_HOW TO COMPLETE THIS TASK_.
Lines from the first one down to the one containing "mret ((num_writers =?" in the data below are the only ones needed; please return them exactly, both ends included.

_DATASET CONTENT_.
□ □ □ □ □ □ □

(* ===== verification/Scheduler.v ===== *)
(** * The scheduler (kernel/scheduler.c), with the conditions processes block on
    (kernel/fs/fifo.c, kernel/unix_socket.c, kernel/syscall/process.c)

    The queues are lists of process numbers. A context switch saves and loads
    registers in assembly; here it is the change of [current], so that a
    computation that switches goes on in the name of another process. *)
From stdpp Require Import fin_maps.
From S2P Require Import Prelude Errno RingBuf Kernel Process.

(** ** Conditions to wait for *)

(** The fifo of a description. *)
Definition fifo_of (d : nat) : K kstate (ring_buf * Z * Z) :=
  x ← desc d;
  nd ← node (d_inode x);
  match data nd with FifoData buf r w => mret (buf, r, w) | _ => undef end.
Definition read_should_unblock (d : nat) : K kstate bool :=
  '(buf, _, num_writers) ← fifo_of d;
  mret ((num_writers =? 0) || negb (ring_buf_is_empty buf)).
Definition write_should_unblock (d : nat) : K kstate bool :=
  '(buf, num_readers, _) ← fifo_of d;
  mret ((num_readers =? 0) || negb (ring_buf_is_full buf)).

(** The socket that is inode [i]; [(unix_socket* )inode] of an inode that is none
    has no meaning. *)
Definition socket (i : nat) : K kstate unix_socket :=
  nd ← node i; match data nd with SocketData x => mret x | _ => undef end.
Definition socket_of (d : nat) : K kstate unix_socket := x ← desc d; socket (d_inode x).
Definition is_client (x : unix_socket) (d : nat) : bool := bool_decide (connector_fd x = Some d).
Definition get_buf_to_read (x : unix_socket) (d : nat) : ring_buf :=
  if is_client x d then server_to_client_buf x else client_to_server_buf x.
Definition get_buf_to_write (x : unix_socket) (d : nat) : ring_buf :=
  if is_client x d then client_to_server_buf x else server_to_client_buf x.
Definition socket_read_should_unblock (d : nat) : K kstate bool :=
  x ← socket_of d; mret (negb (ring_buf_is_empty (get_buf_to_read x d))).
Definition socket_write_should_unblock (d : nat) : K kstate bool :=
  x ← socket_of d; mret (negb (ring_buf_is_full (get_buf_to_write x d))).
Definition accept_should_unblock (listener : nat) : K kstate bool :=
  x ← socket listener; mret (0 <? num_pending x).
Definition connect_should_unblock (connector : nat) : K kstate bool :=
  x ← socket connector; mret (connected x).

(** The process a waitpid asks for. *)
Definition is_target (param_pid current_pid current_pgid : Z) (it : process) : bool :=
  if param_pid <? -1 then pgid it =? - param_pid
  else if param_pid =? -1 then ppid it =? current_pid
  else if param_pid =? 0 then pgid it =? current_pgid
  else pid it =? param_pid.
(** The loop over [all_processes]: the processes before the dead target, last
    first, the target and the ones behind it; or whether there was any target. *)
Fixpoint find_dead (target : process → bool) (prev it : list nat) (any : bool)
    : K kstate (option (list nat * nat * list nat) * bool) :=
  match it with
  | [] => mret (None, any)
  | p :: next =>
      x ← proc p;
      let any := any || target x in
      if target x && bool_decide (pstate x = PROCESS_STATE_DEAD)
      then mret (Some (prev, p, next), any)
      else find_dead target (p :: prev) next any
  end.
(** [b] is the process in whose stack frame the blocker lies. *)
Definition waitpid_should_unblock (b : nat) (param_pid current_pid current_pgid : Z)
    : K kstate bool :=
  s ← get;
  '(r, any_target_exists) ←
    find_dead (is_target param_pid current_pid current_pgid) [] (all_processes s) false;
  match r with
  | None =>
      if negb (any_target_exists : bool) then _ ← update_proc b (set_waited None); mret true
      else mret false
  | Some (prev, p, next) =>
      s ← get;
      _ ← put (with_sched (rev_append prev next) (ready_queue s) (current s) s);
      _ ← update_proc b (set_waited (Some p));
      mret true
  end.

Definition run_blocker (p : nat) (b : blocker) : K kstate bool :=
  match b with
  | FifoReadable d => read_should_unblock d
  | FifoWritable d => write_should_unblock d
  | SocketReadable d => socket_read_should_unblock d
  | SocketWritable d => socket_write_should_unblock d
  | SocketPending l => accept_should_unblock l
  | SocketConnected c => connect_should_unblock c
  | Waitpid param_pid current_pid current_pgid =>
      waitpid_should_unblock p param_pid current_pid current_pgid
  end.

(** ** The queues *)

Definition set_all (l : list nat) : K kstate unit :=
  modify (λ s, with_sched l (ready_queue s) (current s) s).
Definition set_ready (l : list nat) : K kstate unit :=
  modify (λ s, with_sched (all_processes s) l (current s) s).
Definition set_current (p : nat) : K kstate unit :=
  modify (λ s, with_sched (all_processes s) (ready_queue s) p s).

Definition scheduler_enqueue (p : nat) : K kstate unit :=
  x ← proc p;
  _ ← ASSERT (negb (bool_decide (pstate x = PROCESS_STATE_DEAD)));
  s ← get; set_ready (ready_queue s ++ [p]).

(** The place in the list by [pid]. *)
Fixpoint insert_by_pid (id : Z) (p : nat) (it : list nat) : K kstate (list nat) :=
  match it with
  | [] => mret [p]
  | q :: next =>
      x ← proc q;
      if pid x <? id then rest ← insert_by_pid id p next; mret (q :: rest)
      else mret (p :: q :: next)
  end.
Definition scheduler_register (p : nat) : K kstate unit :=
  x ← proc p;
  _ ← ASSERT (bool_decide (pstate x = PROCESS_STATE_RUNNABLE));
  s ← get;
  l ← insert_by_pid (pid x) p (all_processes s);
  _ ← set_all l;
  scheduler_enqueue p.

(** The loop of scheduler_unregister: when [it] is the process, it is unlinked
    and stays [it]. *)
Fixpoint unregister_loop (fuel : nat) (p : nat) (prev it : list nat) : K kstate unit :=
  match fuel with
  | O => out_of_fuel
  | S fuel =>
      match it with
      | [] => mret tt
      | q :: next =>
          if negb (q =? p)%nat then unregister_loop fuel p (q :: prev) next
          else _ ← set_all (rev_append prev next); unregister_loop fuel p prev it
      end
  end.
Definition scheduler_unregister (fuel p : nat) : K kstate unit :=
  s ← get; unregister_loop fuel p [] (all_processes s).

Definition scheduler_deque : K kstate (option nat) :=
  s ← get;
  match ready_queue s with
  | [] => mret (idle s)
  | p :: next =>
      _ ← set_ready next;
      x ← proc p;
      _ ← ASSERT (negb (bool_decide (pstate x = PROCESS_STATE_DEAD)));
      mret (Some p)
  end.

(** The loop reads the list links while the conditions run; a waitpid condition
    unlinks a dead process only, which the loop passes over anyway. *)
Fixpoint unblock_those (it : list nat) : K kstate unit :=
  match it with
  | [] => mret tt
  | p :: next =>
      x ← proc p;
      if negb (bool_decide (pstate x = PROCESS_STATE_BLOCKED)) then unblock_those next
      else
        match should_unblock x with
        | None => panic
        | Some b =>
            ready ← (if negb (pending_signals x =? 0) then mret true else run_blocker p b);
            _ ← (if ready : bool then
                   _ ← update_proc p (λ x, set_pstate PROCESS_STATE_RUNNING
                         (set_blocker None (negb (pending_signals x =? 0)) x));
                   scheduler_enqueue p
                 else mret tt);
            unblock_those next
        end
  end.
Definition unblock_processes : K kstate unit := s ← get; unblock_those (all_processes s).

Definition switch_to_next_process : K kstate unit :=
  _ ← unblock_processes;
  p ← scheduler_deque;
  match p with
  | None => panic
  | Some p =>
      _ ← set_current p;
      x ← proc p;
      _ ← ASSERT (negb (bool_decide (pstate x = PROCESS_STATE_DEAD)));
      _ ← process_handle_pending_signals;
      update_current (λ x, if decide (pstate x = PROCESS_STATE_RUNNABLE)
                           then set_pstate PROCESS_STATE_RUNNING x else x)
  end.

Definition scheduler_yield (requeue_current : bool) : K kstate unit :=
  s ← get;
  if bool_decide (idle s = Some (current s)) then
    _ ← update_current (set_pstate PROCESS_STATE_RUNNABLE);
    switch_to_next_process
  else
    _ ← when requeue_current (scheduler_enqueue (current s));
    switch_to_next_process.

(** The branch of scheduler_block that waits. *)
Definition block_current (b : blocker) : K kstate unit :=
  _ ← update_current (λ x, set_pstate PROCESS_STATE_BLOCKED (set_blocker (Some b) false x));
  scheduler_yield false.
(** When the condition holds the caller goes on; otherwise it goes on only after
    other processes ran, which is not part of its computation. *)
Definition scheduler_block (b : blocker) : K kstate Z :=
  x ← current_process;
  _ ← ASSERT (bool_decide (should_unblock x = None));
  s ← get;
  r ← run_blocker (current s) b;
  if r : bool then mret 0 else _ ← block_current b; out_of_fuel.
(** What a blocked call returns once its process runs again. *)
Definition block_result (x : process) : Z :=
  if blocker_was_interrupted x then ERR EINTR else 0.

□ □ □ □ □ □ □

_RESULT OF THE TASK_.
(* ===== verification/Scheduler.v ===== *)
(** * The scheduler (kernel/scheduler.c), with the conditions processes block on
    (kernel/fs/fifo.c, kernel/unix_socket.c, kernel/syscall/process.c)

    The queues are lists of process numbers. A context switch saves and loads
    registers in assembly; here it is the change of [current], so that a
    computation that switches goes on in the name of another process. *)
From stdpp Require Import fin_maps.
From S2P Require Import Prelude Errno RingBuf Kernel Process.

(** ** Conditions to wait for *)

(** The fifo of a description. *)
Definition fifo_of (d : nat) : K kstate (ring_buf * Z * Z) :=
  x ← desc d;
  nd ← node (d_inode x);
  match data nd with FifoData buf r w => mret (buf, r, w) | _ => undef end.
Definition read_should_unblock (d : nat) : K kstate bool :=
  '(buf, _, num_writers) ← fifo_of d;
  mret ((num_writers =? 0) || negb (ring_buf_is_empty buf)).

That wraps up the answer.